7 responses to “Transitional Augustan poetry, anyone?

  1. Cowley is an interesting test case for BP, because it’s hard to imagine a revolution in taste that would elevate him above Dryden. Of course, I’m saying this as someone who would take Dryden above Pope any day of the week, so my tastes probably do favor the earlier over the later stuff.

    If that is the case, though, I wonder how far BP’s historicist project of resuscitating the Baroque aesthetic can go, since it leaves Cowley untouched.

    Cowley is too transitional, too amphibious a specimen to survive between the two epochs, but Dryden’s functional typologies (unlike Cowley’s) manage to coexist with the degraded analogies of satire. (I must admit, I think I learned more about Cowley in Wilcher’s Writings of Royalism than I did here. Did others have the same reaction?)

    So what distinguishes Dryden from Cowley? Is it their relative awareness of their modernity? Or something else entirely?


  2. So what were the questions that were building up while you read it, Carrie? And where did you begin to have your doubts? It would be interesting to see where the argument began to cause some resistance for you.


  3. It’s not that I don’t believe Parker’s argument here. It’s certainly not unsound. However, and this is a problem I think he raises in this couple of chapters, one can easily apply his thesis to what is undeniably late-Renaissance poetry (Donne) and to what is undeniably mature Augustan verse (Pope), but these transitional figures are clearly making moves that are neither fish nor fowl, as it were. It’s useful to think of Cowley as someone treating Augustan subjects (the nature of “Man,” the observational relationship of “nature” to the individual, etc.), but still caught up in the metaphysical imagery of “analogism,” but to place someone like Cowley within this narrative is to see him as a figure who is “becoming” within a teleological framework. One can’t fully eschew teleologies when approaching transitional aesthetics, but the individual pressures on Cowley seem, to me, to transcend that problem, at least beyond what can be reasonably treated in a section of a chapter.

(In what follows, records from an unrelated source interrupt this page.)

(* ===== verification/GammStableswap.v ===== *)
(** * Stableswap pools ([x/gamm/pool-models/stableswap])

    A pool whose curve is [x y (x^2 + y^2 + w) = k] on scaled reserves, where
    [w] is the sum of the squares of the other reserves.  [amm.go] solves the
    curve by binary search, [pool.go] has the operations of a pool.  Amounts on
    the curve are [BigDec]s, so the arithmetic is that of [BigDec.v]. *)

From stdpp Require Import base list.
From Stdlib Require Import ZArith Lia List Bool String Sorted.
From S2P Require Import Prelude GoBig BigInt BigDec SdkMath SdkMore BinarySearch Store GoState SdkCoins SdkPool Cfmm GammTypes.
Import ListNotations.
Open Scope Z_scope.

Module Stableswap.

(** ** The curve ([amm.go]) *)

Definition cfmmConstantMultiNoVY (xReserve yReserve wSumSquares : Z) : Res Z :=
  if negb (IsPositive xReserve) || negb (IsPositive yReserve) || IsNegative wSumSquares
  then Panic "invalid input: reserves must be positive" else
  x2 <- Mul xReserve xReserve ;;
  y2 <- Mul yReserve yReserve ;;
  s <- Add x2 y2 ;;
  t <- Add s wSumSquares ;;
  Mul xReserve t.

Definition cfmmConstantMultiNoV (xReserve yReserve wSumSquares : Z) : Res Z :=
  k <- cfmmConstantMultiNoVY xReserve yReserve wSumSquares ;; Mul k yReserve.

Definition targetKCalculator (x0 y0 w yf : Z) : Res Z :=
  startK <- cfmmConstantMultiNoV x0 y0 w ;;
  yfRemoved <- QuoMut startK yf ;;
  yf2 <- Mul yf yf ;;
  i1 <- AddMut yf2 w ;;
  x02 <- Mul x0 x0 ;;
  innerTerm <- AddMut i1 x02 ;;
  constantTerm <- Mul innerTerm x0 ;;
  Sub yfRemoved constantTerm.

(** [iterKCalculator] computes the coefficients once and returns the closure. *)
Definition iterKCoefficients (x0 w yf : Z) : Res (Z * Z) :=
  quadraticCoeff <- MulInt64 x0 3 ;;
  l1 <- Mul quadraticCoeff x0 ;;
  l2 <- AddMut l1 w ;;
  yf2 <- Mul yf yf ;;
  l3 <- AddMut l2 yf2 ;;
  Ok (quadraticCoeff, NegMut l3).
(* ===== verification/GammBalancerOk.v ===== *)
(** * Weighted pools keep their form

    [pool_ok]: the assets are sorted by denomination, with positive balances and
    weights, and the total weight is the sum of the weights.  Every operation
    keeps it; the lemmas also say what the operation does to the balances
    ([liq]), the shares and the weights. *)

From stdpp Require Import base gmap strings list.
From Stdlib Require Import ZArith Lia List Bool String Sorted Permutation.
From S2P Require Import Prelude GoBig BigInt BigDec SdkMath SdkMore BinarySearch Store GoState SdkCoins SdkPool DecMath Cfmm GammTypes GammBalancer.
Import ListNotations.
Import Balancer.
Open Scope Z_scope.

Section Ok.
Context {S : SdkMath} {SS : SdkMathSpec S} {D : SdkMore} {DS : SdkMoreSpec D} {DP : SdkPool} {DPS : SdkPoolSpec S D DP}
  {C : CoinsOps} {CS : CoinsSpec C} {CM : CoinsMore} {CMS : CoinsMoreSpec C CM} {T : GammText}.

Definition tokens (p : Pool) : list Coin := map Token (PoolAssets p).
Definition liq (p : Pool) (d : string) : Z := amount_of (tokens p) d.
Definition weights (l : list PoolAsset) : list Z := map Weight l.

Record pool_ok (p : Pool) : Prop := {
  po_tokens : coins_ok (tokens p);
  po_weights : Forall (fun a => 0 < Weight a) (PoolAssets p);
  po_total : TotalWeight p = zsum (weights (PoolAssets p));
  po_share : Denom (TotalShares p) = GetPoolShareDenom (Id p)
}.

(** Everything but balances and shares. *)
Definition same_pool (p p' : Pool) : Prop :=
  Id p' = Id p /\ PoolAddress p' = PoolAddress p /\ Params p' = Params p /\ weights (PoolAssets p') = weights (PoolAssets p) /\
  map asset_denom (PoolAssets p') = map asset_denom (PoolAssets p).

Lemma same_pool_refl p : same_pool p p.
Proof. repeat split. Qed.
Lemma same_pool_trans p q r : same_pool p q -> same_pool q r -> same_pool p r.
Proof. unfold same_pool. intuition congruence. Qed.

(** ** Lookup by binary search finds what a linear search finds *)

Lemma lookup_token (l : list PoolAsset) i a : l !! i = Some a -> In a l.
Proof. intros H. apply list_elem_of_In. now apply list_elem_of_lookup_2 in H. Qed.

Lemma sorted_lookup (l : list PoolAsset) : StronglySorted denom_lt (map Token l) -> forall i j a b,
  l !! i = Some a -> l !! j = Some b -> (i < j)%nat -> blt (string_bytes (asset_denom a)) (string_bytes (asset_denom b)).
Proof.
  induction l as [|e l IH]; intros Sd i j a b Hi Hj L; [discriminate Hi|]. inversion Sd as [|? ? Sl F]; subst.
  destruct j as [|j]; [lia|]. destruct i as [|i]; cbn in Hi, Hj.
  - injection Hi as <-. rewrite Forall_forall in F. apply lookup_token in Hj. exact (F _ (in_map Token _ _ Hj)).
  - apply (IH Sl i j); auto. lia.
Qed.

Lemma find_asset p i a : coins_ok (tokens p) -> PoolAssets p !! i = Some a -> getPoolAssetAndIndex p (asset_denom a) = Ok (i, a).
Proof.
  intros [Sd F] H. assert (V : ValidateDenom (asset_denom a) = true).
  { rewrite Forall_forall in F. apply lookup_token, (in_map Token) in H. now apply F in H. }
  apply ValidateDenom_bytes in V as [Ne _]. unfold getPoolAssetAndIndex. destruct (String.eqb_spec (asset_denom a) ""); [contradiction|].
  destruct (PoolAssets p) as [|e l] eqn:El; [discriminate H|]. rewrite <- El in *. clear e l El.
  assert (Sr : sort_Search (List.length (PoolAssets p)) (fun j => match PoolAssets p !! j with Some b => negb (denom_ltb (asset_denom b) (asset_denom a)) | None => false end) = i).
  { apply sort_Search_spec.
    - apply lookup_lt_Some in H. lia.
    - intros h Hh. destruct (PoolAssets p !! h) as [b|] eqn:Eb; [|reflexivity]. apply negb_false_iff, bltb_spec.
      exact (sorted_lookup _ Sd h i b a Eb H Hh).
    - intros h [Hh Hl]. destruct (lookup_lt_is_Some_2 (PoolAssets p) h Hl) as [b Eb]. rewrite Eb. apply negb_true_iff.
      destruct (denom_ltb (asset_denom b) (asset_denom a)) eqn:L; [|reflexivity]. exfalso. apply bltb_spec in L.
      destruct (Nat.eq_dec h i) as [-> | N].
      + rewrite H in Eb. injection Eb as <-. exact (blt_irrefl _ L).
      + pose proof (sorted_lookup _ Sd i h a b H Eb ltac:(lia)) as L'. exact (blt_irrefl _ (blt_trans _ _ _ L L')). }
  rewrite Sr, H. now rewrite String.eqb_refl.
Qed.

Lemma found_asset p d i a : getPoolAssetAndIndex p d = Ok (i, a) -> PoolAssets p !! i = Some a /\ asset_denom a = d.
Proof.
  unfold getPoolAssetAndIndex. destruct (String.eqb d ""); [discriminate|]. destruct (PoolAssets p) as [|e l] eqn:El; [discriminate|]. rewrite <- El.
  set (j := sort_Search _ _). destruct (PoolAssets p !! j) as [b|] eqn:Eb; [|discriminate]. destruct (String.eqb_spec (asset_denom b) d); [|discriminate].
  intros H. apply Ok_inj in H. injection H as <- <-. auto.
Qed.

(** The binary search of [getPoolAssetAndIndex] and the linear one of
    [getPoolAssetByDenom] agree. *)
Lemma lookups_agree p d : coins_ok (tokens p) -> forall a, getPoolAssetByDenom (PoolAssets p) d = Some a <-> GetPoolAsset p d = Ok a.
Proof.
  intros O a. unfold GetPoolAsset. split.
  - unfold getPoolAssetByDenom. intros H. apply find_some in H as [I E]. apply String.eqb_eq in E as <-.
    apply list_elem_of_In, list_elem_of_lookup_1 in I as (i & I). now rewrite (find_asset p i a O I).
  - intros H. apply bind_ok_inv in H as ([i b] & H & E). apply Ok_inj in E as <-. pose proof H as H0. apply found_asset in H as [I <-].
    unfold getPoolAssetByDenom. destruct (List.find _ (PoolAssets p)) as [c|] eqn:Ef.
    + apply find_some in Ef as [Ic Ec]. apply String.eqb_eq in Ec. apply list_elem_of_In, list_elem_of_lookup_1 in Ic as (j & Ic).
      pose proof (find_asset p j c O Ic) as Fc. rewrite Ec, H0 in Fc. apply Ok_inj in Fc. congruence.
    + exfalso. apply lookup_token in I. pose proof (find_none _ _ Ef b I) as N. cbn in N. now rewrite String.eqb_refl in N.
Qed.

(** ** Replacing an asset *)

Lemma insert_map {A B} (f : A -> B) l i b : map f (<[i := b]> l) = <[i := f b]> (map f l).
Proof. exact (list_fmap_insert f l i b). Qed.

Lemma insert_id {A} (l : list A) i a b : l !! i = Some a -> b = a -> <[i := b]> l = l.
Proof. intros H ->. now apply list_insert_id. Qed.

Lemma amount_insert (l : list Coin) i c c' d : l !! i = Some c -> Denom c' = Denom c ->
  amount_of (<[i := c']> l) d = amount_of l d + if String.eqb (Denom c) d then Amount c' - Amount c else 0.
Proof.
  revert i. induction l as [|e l IH]; intros i H E; [discriminate H|]. destruct i as [|i]; cbn in H.
  - injection H as ->. change (<[0%nat := c']> (c :: l)) with (c' :: l). rewrite !amount_cons, E. destruct (String.eqb _ _); lia.
  - change (<[Datatypes.S i := c']> (e :: l)) with (e :: <[i := c']> l). rewrite !amount_cons, (IH i H E). lia.
Qed.

Lemma insert_coins_ok (l : list Coin) i c c' : coins_ok l -> l !! i = Some c -> Denom c' = Denom c -> 0 < Amount c' -> coins_ok (<[i := c']> l).
Proof.
  intros [Sd F] H E P. split.
  - apply (sorted_denoms l); [|exact Sd]. rewrite insert_map. symmetry. apply (insert_id _ i (Denom c)); [|exact E].
    change (map Denom l) with (Denom <$> l). rewrite list_lookup_fmap, H. reflexivity.
  - rewrite List.Forall_forall in *. intros x I. apply list_elem_of_In, list_elem_of_lookup in I as (j & I).
    destruct (Nat.eq_dec i j) as [<- | N].
    + rewrite list_lookup_insert_eq in I by (now apply lookup_lt_Some in H). injection I as <-. split; [exact P|]. rewrite E.
      apply F, list_elem_of_In. now apply list_elem_of_lookup_2 in H.
    + rewrite list_lookup_insert_ne in I by exact N. apply F, list_elem_of_In. now apply list_elem_of_lookup_2 in I.
Qed.

Lemma replace_asset p i a b : pool_ok p -> PoolAssets p !! i = Some a -> asset_denom b = asset_denom a -> Weight b = Weight a ->
  0 < Amount (Token b) ->
  pool_ok (set_asset i b p) /\ same_pool p (set_asset i b p) /\ TotalShares (set_asset i b p) = TotalShares p /\
  forall d, liq (set_asset i b p) d = liq p d + if String.eqb (asset_denom a) d then Amount (Token b) - Amount (Token a) else 0.
Proof.
  intros [Ot Ow Ew Es] H Ed Ewt Pb. assert (Ht : tokens p !! i = Some (Token a)).
  { unfold tokens. change (map Token (PoolAssets p)) with (Token <$> PoolAssets p). now rewrite list_lookup_fmap, H. }
  assert (W : weights (<[i := b]> (PoolAssets p)) = weights (PoolAssets p)).
  { unfold weights. rewrite insert_map. apply (insert_id _ i (Weight a)); [|exact Ewt].
    change (map Weight (PoolAssets p)) with (Weight <$> PoolAssets p). now rewrite list_lookup_fmap, H. }
  assert (Tk : tokens (set_asset i b p) = <[i := Token b]> (tokens p)) by (unfold tokens, set_asset, set_assets; cbn [PoolAssets]; apply insert_map).
  split; [|split; [|split; [reflexivity|]]].
  - split; cbn [set_asset set_assets TotalWeight PoolAssets TotalShares Id].
    + rewrite Tk. now apply (insert_coins_ok _ _ (Token a)).
    + rewrite <- Forall_map with (P := fun w => 0 < w) (f := Weight) in *. fold weights. unfold weights in W. rewrite W. exact Ow.
    + now rewrite W.
    + exact Es.
  - repeat split; cbn [set_asset set_assets PoolAssets]; [exact W|].
    rewrite insert_map. apply (insert_id _ i (asset_denom a)); [|exact Ed]. change (map asset_denom (PoolAssets p)) with (asset_denom <$> PoolAssets p).
    now rewrite list_lookup_fmap, H.
  - intros d. unfold liq. rewrite Tk. now apply amount_insert.
Qed.

(** ** Setting and adding balances *)

Lemma asset_amount p i a : coins_ok (tokens p) -> PoolAssets p !! i = Some a -> liq p (asset_denom a) = Amount (Token a).
Proof. intros O H. apply (amount_in (Token a)); [exact O|]. apply (in_map Token). now apply lookup_token in H. Qed.

Lemma update_balance coin p r p' : pool_ok p -> UpdatePoolAssetBalance coin p = (Ok r, p') ->
  pool_ok p' /\ same_pool p p' /\ TotalShares p' = TotalShares p /\ liq p (Denom coin) <> 0 /\
  forall d, liq p' d = if String.eqb (Denom coin) d then Amount coin else liq p d.
Proof.
  intros O H. unfold UpdatePoolAssetBalance in H. apply mbind_ok_inv in H as (q & s & E & H). injection E as <- <-.
  apply mbind_ok_inv in H as ([i a] & s & E & H). apply lift_ok_inv in E as [E <-]. apply found_asset in E as [I Ed].
  destruct (Z.leb_spec (Amount coin) 0); [discriminate H|]. injection H as _ <-.
  destruct (replace_asset p i a {| Token := coin; Weight := Weight a |} O I) as (Ok' & Sm & Sh & L); cbn [Token Weight]; auto.
  split; [exact Ok'|]. split; [exact Sm|]. split; [exact Sh|]. pose proof (asset_amount p i a (po_tokens p O) I) as Am.
  assert (0 < Amount (Token a)) by (apply (in_amount_pos (tokens p)); [apply O | apply (in_map Token); now apply lookup_token in I]).
  split; [rewrite <- Ed; lia|]. intros d. rewrite L, Ed. cbn [Token]. destruct (String.eqb_spec (Denom coin) d) as [<-|]; [|lia]. rewrite <- Ed, Am. lia.
Qed.

Lemma update_balances_loop cs : forall p r p', pool_ok p -> List.NoDup (map Denom cs) -> for_each cs UpdatePoolAssetBalance p = (Ok r, p') ->
  pool_ok p' /\ same_pool p p' /\ TotalShares p' = TotalShares p /\ (forall d, In d (map Denom cs) -> liq p d <> 0) /\
  forall d, liq p' d = if existsb (String.eqb d) (map Denom cs) then amount_of cs d else liq p d.
Proof.
  induction cs as [|c cs IH]; intros p r p' O N H; cbn [for_each] in H.
  { injection H as _ <-. split; [exact O|]. split; [apply same_pool_refl|]. split; [reflexivity|]. split; [intros d []|]. intros d. reflexivity. }
  apply mbind_ok_inv in H as (u & q & E & H). cbn [map] in N. inversion N as [|? ? Nc N']; subst. clear N. rename N' into N.
  destruct (update_balance c p u q O E) as (Oq & Sq & Shq & Pq & Lq). destruct (IH q r p' Oq N H) as (O' & S' & Sh' & P' & L').
  split; [exact O'|]. split; [now apply (same_pool_trans p q)|]. split; [congruence|]. split.
  - intros d [<- | I]; [exact Pq|]. pose proof (P' d I) as X. rewrite Lq in X. destruct (String.eqb_spec (Denom c) d) as [<-|]; [|exact X].
    contradiction.
  - intros d. rewrite L', Lq, amount_cons. cbn [map existsb]. rewrite (String.eqb_sym d).
    destruct (String.eqb_spec (Denom c) d) as [<-|Nd]; cbn [orb].
    + destruct (existsb (String.eqb (Denom c)) (map Denom cs)) eqn:Ex; [apply existsb_exists in Ex as (x & I & Ex); apply String.eqb_eq in Ex as <-; contradiction|].
      rewrite amount_absent; [lia | exact Nc].
    + destruct (existsb _ _); lia.
Qed.

Lemma coins_ok_NoDup cs : coins_ok cs -> List.NoDup (map Denom cs).
Proof.
  intros [Sd _]. induction Sd as [|c cs Sd IH F]; cbn [map]; constructor; [|exact IH]. now apply later_absent.
Qed.
(* ===== verification/GammStableswapOk.v ===== *)
(** * Stableswap pools keep their form

    [stable_ok]: the liquidity is a valid set of coins with one positive scaling
    factor each.  Every operation keeps it; the lemmas also say what it does to
    the liquidity and the shares. *)

From stdpp Require Import base list.
From Stdlib Require Import ZArith Lia List Bool String Sorted.
From S2P Require Import Prelude GoBig BigInt BigDec SdkMath SdkMore BinarySearch Store GoState SdkCoins SdkPool Cfmm GammTypes GammStableswap.
Import ListNotations.
Import Stableswap.
Open Scope Z_scope.

Section Ok.
Context {S : SdkMath} {SS : SdkMathSpec S} {D : SdkMore} {DS : SdkMoreSpec D} {DP : SdkPool} {DPS : SdkPoolSpec S D DP}
  {C : CoinsOps} {CS : CoinsSpec C} {CM : CoinsMore} {CMS : CoinsMoreSpec C CM} {T : GammText}.

Definition sliq (p : Pool) (d : string) : Z := amount_of (PoolLiquidity p) d.

Record stable_ok (p : Pool) : Prop := {
  st_coins : coins_ok (PoolLiquidity p);
  st_count : List.length (ScalingFactors p) = List.length (PoolLiquidity p);
  st_factors : Forall (fun f => 0 < f < 2 ^ 63) (ScalingFactors p);
  st_share : Denom (TotalShares p) = GetPoolShareDenom (Id p)
}.

(** Everything but liquidity and shares. *)
Definition same_stable (p p' : Pool) : Prop :=
  Id p' = Id p /\ PoolAddress p' = PoolAddress p /\ Params p' = Params p /\ ScalingFactors p' = ScalingFactors p.

Lemma same_stable_trans p q r : same_stable p q -> same_stable q r -> same_stable p r.
Proof. unfold same_stable. intuition congruence. Qed.

Lemma nil_ok : coins_ok [].
Proof. split; constructor. Qed.

Lemma update_for_swap ins outs p r p' : stable_ok p -> coins_ok ins -> coins_ok outs -> updatePoolLiquidityForSwap ins outs p = (Ok r, p') ->
  stable_ok p' /\ same_stable p p' /\ TotalShares p' = TotalShares p /\ forall d, sliq p' d = sliq p d + amount_of ins d - amount_of outs d.
Proof.
  intros [Oc Ct Fa Sh] Oi Oo H. unfold updatePoolLiquidityForSwap in H. apply mbind_ok_inv in H as (q & s & E & H). injection E as <- <-.
  apply mbind_ok_inv in H as (l1 & s & E & H). apply lift_ok_inv in E as [E <-]. apply Coins_Add_exact in E as [O1 A1]; [|assumption..].
  apply mbind_ok_inv in H as (l2 & s & E & H). apply lift_ok_inv in E as [E <-]. apply Coins_Sub_exact in E as [O2 A2]; [|assumption..].
  apply mbind_ok_inv in H as (u & s & E & H). injection E as _ <-.
  destruct (Nat.eqb_spec (List.length l2) (List.length (PoolLiquidity p))) as [Le|]; [|discriminate H]. cbn [negb] in H. injection H as _ <-.
  split; [split; cbn [set_liquidity PoolLiquidity ScalingFactors TotalShares Id]; [exact O2 | congruence | exact Fa | exact Sh]|].
  split; [repeat split|]. split; [reflexivity|]. intros d. unfold sliq. cbn [set_liquidity PoolLiquidity]. now rewrite A2, A1.
Qed.

Lemma set_total_spec f p r p' : stable_ok p -> set_total f p = (Ok r, p') ->
  stable_ok p' /\ same_stable p p' /\ f (Amount (TotalShares p)) = Ok (Amount (TotalShares p')) /\ forall d, sliq p' d = sliq p d.
Proof.
  intros [Oc Ct Fa Sh] H. unfold set_total in H. apply mbind_ok_inv in H as (q & s & E & H). injection E as <- <-.
  apply mbind_ok_inv in H as (a & s & E & H). apply lift_ok_inv in E as [E <-]. injection H as _ <-.
  split; [now split|]. split; [repeat split|]. split; [exact E | reflexivity].
Qed.

Lemma update_for_join cs n p r p' : stable_ok p -> coins_ok cs -> updatePoolForJoin cs n p = (Ok r, p') ->
  stable_ok p' /\ same_stable p p' /\ Amount (TotalShares p') = Amount (TotalShares p) + n /\ forall d, sliq p' d = sliq p d + amount_of cs d.
Proof.
  intros O Oc H. unfold updatePoolForJoin in H. apply mbind_ok_inv in H as (q & s & E & H). injection E as <- <-.
  apply mbind_ok_inv in H as (l & s & E & H). apply lift_ok_inv in E as [E <-]. apply Coins_Add_exact in E as [Ol Al]; [|apply O | exact Oc].
  apply mbind_ok_inv in H as (u & s & E & H). injection E as _ <-. apply mbind_ok_inv in H as (u' & s & E & H).
  destruct (Nat.eqb_spec (List.length l) (NumAssets p)) as [Le|]; [|discriminate E]. cbn [negb] in E. injection E as _ <-.
  assert (Oq : stable_ok (set_liquidity l p)).
  { destruct O as [_ Ct Fa Sh]. split; cbn [set_liquidity PoolLiquidity ScalingFactors TotalShares Id]; [exact Ol | unfold NumAssets in Le; congruence | exact Fa | exact Sh]. }
  destruct (set_total_spec _ _ _ _ Oq H) as (O' & S' & Sh & L). apply int_Add_exact in Sh.
  split; [exact O'|]. split; [apply (same_stable_trans p (set_liquidity l p)); [repeat split | exact S']|]. split; [exact Sh|].
  intros d. rewrite L. unfold sliq. cbn [set_liquidity PoolLiquidity]. apply Al.
Qed.

Lemma update_for_exit cs k p r p' : stable_ok p -> coins_ok cs -> updatePoolLiquidityForExit cs k p = (Ok r, p') ->
  stable_ok p' /\ same_stable p p' /\ Amount (TotalShares p') = Amount (TotalShares p) - k /\ forall d, sliq p' d = sliq p d - amount_of cs d.
Proof.
  intros O Oc H. unfold updatePoolLiquidityForExit in H. apply mbind_ok_inv in H as (u & q & E & H).
  destruct (update_for_swap [] cs p u q O nil_ok Oc E) as (Oq & Sq & Shq & Lq). destruct (set_total_spec _ _ _ _ Oq H) as (O' & S' & Sh & L).
  apply int_Sub_exact in Sh. split; [exact O'|]. split; [now apply (same_stable_trans p q)|]. split; [congruence|]. intros d. rewrite L, Lq. cbn. lia.
Qed.

(** The factors are [uint64]s that pass for positive as [int64]s. *)
Lemma factors_positive l : Forall (fun f => 0 <= f < 2 ^ 64) l -> factorsPositive l = Ok tt -> Forall (fun f => 0 < f < 2 ^ 63) l.
Proof.
  induction 1 as [|f l R _ IH]; cbn [factorsPositive]; intros H; [constructor|]. destruct (Z.leb_spec (int64 f) 0); [discriminate H|].
  constructor; [|now apply IH]. destruct (Z.lt_ge_cases f (2 ^ 63)) as [L|G].
  - rewrite int64_id in * by lia. lia.
  - destruct (int64_wraps f) as [_ N]; lia.
Qed.

Lemma factors_valid l n : Forall (fun f => 0 <= f < 2 ^ 64) l -> validateScalingFactors l n = Ok tt ->
  List.length l = n /\ Forall (fun f => 0 < f < 2 ^ 63) l.
Proof.
  intros R. unfold validateScalingFactors. destruct (Nat.eqb_spec (List.length l) n); [|discriminate]. cbn [negb]. intros H.
  split; [assumption | now apply factors_positive].
Qed.

Lemma multiplied l : forall l', applyScalingFactorMultiplier l = Ok l' -> Forall (fun f => 0 <= f < 2 ^ 64) l'.
Proof.
  induction l as [|f l IH]; intros l' H; cbn [applyScalingFactorMultiplier] in H; [apply Ok_inj in H as <-; constructor|].
  destruct (uint64 _ <? f); [discriminate H|]. inv_bind H. apply Ok_inj in H as <-. constructor; [|now apply IH].
  apply Z.mod_pos_bound. reflexivity.
Qed.

Lemma res_unit (r : Res unit) u : r = Ok u -> r = Ok tt.
Proof. now destruct u. Qed.

Lemma set_factors_ok sf sender p r p' : stable_ok p -> SetScalingFactors sf sender p = (Ok r, p') ->
  stable_ok p' /\ sender = ScalingFactorController p /\ Id p' = Id p /\ PoolAddress p' = PoolAddress p /\ Params p' = Params p /\
  TotalShares p' = TotalShares p /\ PoolLiquidity p' = PoolLiquidity p.
Proof.
  intros [Oc Ct Fa Sh] H. unfold SetScalingFactors in H. apply mbind_ok_inv in H as (q & s & E & H). injection E as <- <-.
  destruct (String.eqb_spec sender (ScalingFactorController p)) as [Ec|]; [|discriminate H]. cbn [negb] in H.
  apply mbind_ok_inv in H as (l & s & El & H). apply lift_ok_inv in El as [El <-]. apply multiplied in El.
  apply mbind_ok_inv in H as (u & s & E & H). apply lift_ok_inv in E as [E <-]. apply mbind_ok_inv in H as (u' & s & E' & H). apply lift_ok_inv in E' as [_ <-]. injection H as _ <-. apply res_unit, factors_valid in E as [Le Fl]; [|exact El].
  split; [now split|]. repeat split; assumption.
Qed.

Lemma new_stable id params l sf ctl gov p : NewStableswapPool id params l sf ctl gov = Ok p -> coins_ok l ->
  stable_ok p /\ TotalShares p = {| Denom := GetPoolShareDenom id; Amount := InitPoolSharesSupply |} /\ Id p = id /\ PoolAddress p = NewPoolAddress id /\
  PoolLiquidity p = l /\ Params p = params.
Proof.
  intros H O. unfold NewStableswapPool in H. inv_bind H. inv_bind H. inv_bind H. inv_bind H. inv_bind H. apply Ok_inj in H as <-.
  unfold NewCoin in E3. change (InitPoolSharesSupply <? 0) with false in E3. apply Ok_inj in E3 as <-. apply multiplied in E. apply res_unit, factors_valid in E0 as [Le F]; [|exact E].
  split; [now split|]. repeat split.
Qed.

End Ok.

    Am I the only person alive who prefers Cowley to Dryden? This is one of those cases in which personal taste may, indeed, be “wrong.” I could be convinced, but I haven’t been, yet. I wonder if the preference for Dryden isn’t that he more comfortably embodies what we can think of as the early Augustan without the aesthetic incoherencies of being a “transitional” poet. Cowley is an odd duck.

  4. That is to say, I think your comment that “Dryden’s functional typologies (unlike Cowley’s) manage to coexist with the degraded analogies of satire” makes a lot of sense. I am much more comfortable with Parker’s treatment of Dryden, as he fits better within the framework he’s created.

    Whenever there is a massive shift in a dominant aesthetic, aren’t there always these accidents of evolution, like Cowley, that know not where they’re headed and may, perhaps, die out?

  5. These are good points, Carrie, though I always regard the 17c folk as mid-century or restoration rather than Augustan, in my own mental categories.

    I think of Cowley as somehow seems more specific to his period than Dryden, but that may largely be an effect of his subsequent influence, esp. as a model for Pope. Cowley, though, seems to have suffered for his political failures of nerve, which were of course understandable in those treacherous political times.

    I also think that Dryden’s importance as a critic (once again, as a writer self-conscious of his modernity, and articulate about it), may have helped him leap over that divide in ways that Cowley could not.

    But certainly the subsequent receptions of both writers suggest a massive realignment in taste between Dryden’s and Cowley’s era and, say, Addison’s.


  6. [Haloscan is trying to eat my comment. Sorry if this turns out to be a duplicate.]


    When you write, “Am I the only person alive who prefers Cowley to Dryden?”, what’s your grounds for that preference? I was wondering whether BP’s definition of the literal would affect your explanation of that preference at all. (Or does it not apply?)

  7. I am afraid my preference for Cowley is completely indefensible. I know, by every standard, that he is not as great a poet as Dryden. Someday, I will figure out why I feel this way, but I haven’t yet.